[You can hear wind echo] by Z.G. Tomaszewski
The Poet
Born in 1989 and currently living in Grand Rapids, Michigan, Z.G. Tomaszewski is a poet, rambler, maintenance man, and musician as well as a founding producer of Lamp Light Musical Festival and co-founder of Great Lakes Commonwealth of Letters. His book, All Things Dusk, selected by Li-Young Lee as the 2014 International Poetry Prize winner, is forthcoming from HKU Press.
The Poem
To really hear “wind echo/ over water” the listener must be silent, both outwardly and inwardly. There’s no room for inner monologues about what to make for dinner or if there’s time to mow the lawn. There’s no room for the distractions that arrive by smartphone, either.
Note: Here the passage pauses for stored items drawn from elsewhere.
(** C27: a pin turned on for a while is turned off when the time is over, and
    stays off. Whatever the turns of the main loop before the deadline, the pin
    is untouched; the first turn after it turns it off and clears the timer, and
    no later turn changes it. *)
Theorem timed_on_ends `{!BoardLaws B} now d p b p' b' out rep before now' after :
  direction_ p = Out -> on_card (gpio_no_ p) (hardware_address_ p) = true ->
  0 <= now < 2 ^ 62 -> 0 <= d < 2 ^ 31 ->
  handle_message now [FStr "ON"; FInt64 d] p b = Ret ((true, p', b', out), rep) ->
  Forall (fun t => t <= now + ms d) before -> now + ms d < now' -> Forall (fun t => t <= TIME_MAX) after ->
  read_value p' b' = true /\ pin_turns before p' b' = (p', b') /\
  exists q c, pin_turns (before ++ now' :: after) p' b' = (q, c) /\ read_value q c = false /\ next_update q = TIME_MAX.
Proof.
  intros Hd Hc Hn Hr Hh Hbef Hnow Haft. cbn in Hh. unfold turn_on in Hh. rewrite Hd in Hh. cbn in Hh.
  rewrite add_ms_Ret in Hh by done.
  cbn in Hh. injection Hh as <- <- _ _. set (p' := set_timer _ true p). set (b' := write 1 p' b).
  assert (Hnext : next_update p' = now + ms d) by done.
  assert (Hw : pin_turns before p' b' = (p', b')) by (apply pin_turns_waiting; by rewrite Hnext).
  split; [unfold read_value, b', write, p'; cbn; rewrite Hd, read_write; auto|]. split; [done|].
  unfold pin_turns in *. rewrite foldl_app, Hw. cbn [foldl fst snd].
  rewrite pin_turn_eq, Hnext, (proj2 (Z.ltb_lt _ _)) by done.
  unfold PFDigitalPin.update, turn_off. cbn [direction_ p' set_timer]. rewrite Hd. unfold switch.
  do 2 eexists. split; [apply pin_turns_waiting; cbn; exact Haft|]. split; [|done].
  unfold read_value, write, set_timer. cbn. rewrite Hd, read_write; auto.
Qed.

(** a command does not end the timer of the one before it: a pin turned on
    for a while and then, before the time is over, turned on for good - or off
    and on again - is still turned off at the first deadline. *)
Theorem stale_timer `{!BoardLaws B} now d p b p1 b1 out1 rep1 now1 p2 b2 out2 rep2 now' :
  direction_ p = Out -> on_card (gpio_no_ p) (hardware_address_ p) = true ->
  0 <= now < 2 ^ 62 -> 0 <= d < 2 ^ 31 ->
  handle_message now [FStr "ON"; FInt64 d] p b = Ret ((true, p1, b1, out1), rep1) ->
  handle_message now1 [FStr "ON"] p1 b1 = Ret ((true, p2, b2, out2), rep2) ->
  now + ms d < now' ->
  read_value p2 b2 = true /\ exists q c, pin_turn now' p2 b2 = (q, c) /\ read_value q c = false.
Proof.
  intros Hd Hc Hn Hr H1 H2 Hnow. cbn in H1. unfold turn_on in H1. rewrite Hd in H1. cbn in H1.
  rewrite add_ms_Ret in H1 by done.
  cbn in H1. injection H1 as <- <- _ _. cbn in H2. unfold turn_on in H2. cbn in H2. rewrite Hd in H2.
  injection H2 as <- <- _ _. split; [unfold read_value, write, set_timer; cbn; rewrite Hd, read_write; auto|].
  rewrite pin_turn_eq. unfold next_update. cbn [want_update_ next_update_time_ set_timer].
  rewrite (proj2 (Z.ltb_lt _ _)) by done. unfold PFDigitalPin.update, turn_off. cbn [direction_ set_timer]. rewrite Hd.
  unfold switch. do 2 eexists. split; [reflexivity|]. unfold read_value, write, set_timer. cbn. rewrite Hd, read_write; auto.
Qed.

(** an input that changes is reported once: for a card whose captured
    register is [states], the messages are exactly one interrupt for each
    configured input pin whose bit is low, in the order of the bits; outputs and
    pins of other cards are never reported. *)
Theorem interrupts_reported ps hwaddr states m :
  List.In m (card_interrupts ps hwaddr states) <->
  exists i n, 0 <= i < 8 /\ Z.testbit states i = false /\ get_input_pin_name ps i hwaddr = Some n /\
    m = [FStr ("S_INT:" +:+ n)].
Proof.
  unfold card_interrupts. rewrite <- list_elem_of_In, list_elem_of_omap. split.
  - intros (i & Hi & Hm). apply elem_of_seqZ in Hi. destruct (Z.testbit states i) eqn:Et; [done|].
    destruct (get_input_pin_name ps i hwaddr) as [n|] eqn:En; [|done]. injection Hm as <-.
    exists i, n. split; [lia|]. done.
  - intros (i & n & Hi & Ht & Hn & ->). exists i. split; [apply elem_of_seqZ; lia|]. by rewrite Ht, Hn.
Qed.

End peer.

(** ** A card, for the examples *)

(** The output latches, and the inputs, of each card. *)
Record latches := mk_latches { outputs : list (Z * Z); inputs : list (Z * Z) }.

#[export] Instance latch_board : Board latches := {|
  read_bit no r hw b :=
    if bool_decide ((no, hw) ∈ match r with OUTPUT => outputs b | INPUT => inputs b end) then 1 else 0;
  write_bit v no r hw b :=
    match r with
    | INPUT => b
    | OUTPUT => mk_latches (if v =? 0 then List.filter (fun x => negb (bool_decide (x = (no, hw)))) (outputs b)
                            else (no, hw) :: outputs b) (inputs b)
    end;
  read_reg _ _ b := (b, 255);
|}.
At least, not if you want to get to the heart of “the shape the song takes;” not if you want to find your own “rambling/ sound.” Handily, the poet has created a mantra reminding his reader that to really see a song’s shape, you’ve got to stand outside it, in the surrounding silence.
The Design
Ripples of moving water are present in the windy squiggles of Baskerville’s italic; its regularity is the visual equivalent of the soothing, white noise of a brook. All that movement requires an anchor, though—something to keep the page from spiraling into a whirlpool. The poet’s name is arranged along the left margin like a lip of rock at the top of a waterfall. Goudy Old Style is solid without being opaque, and spread out to admit additional white space so that it manages the transition from clear stream to white water.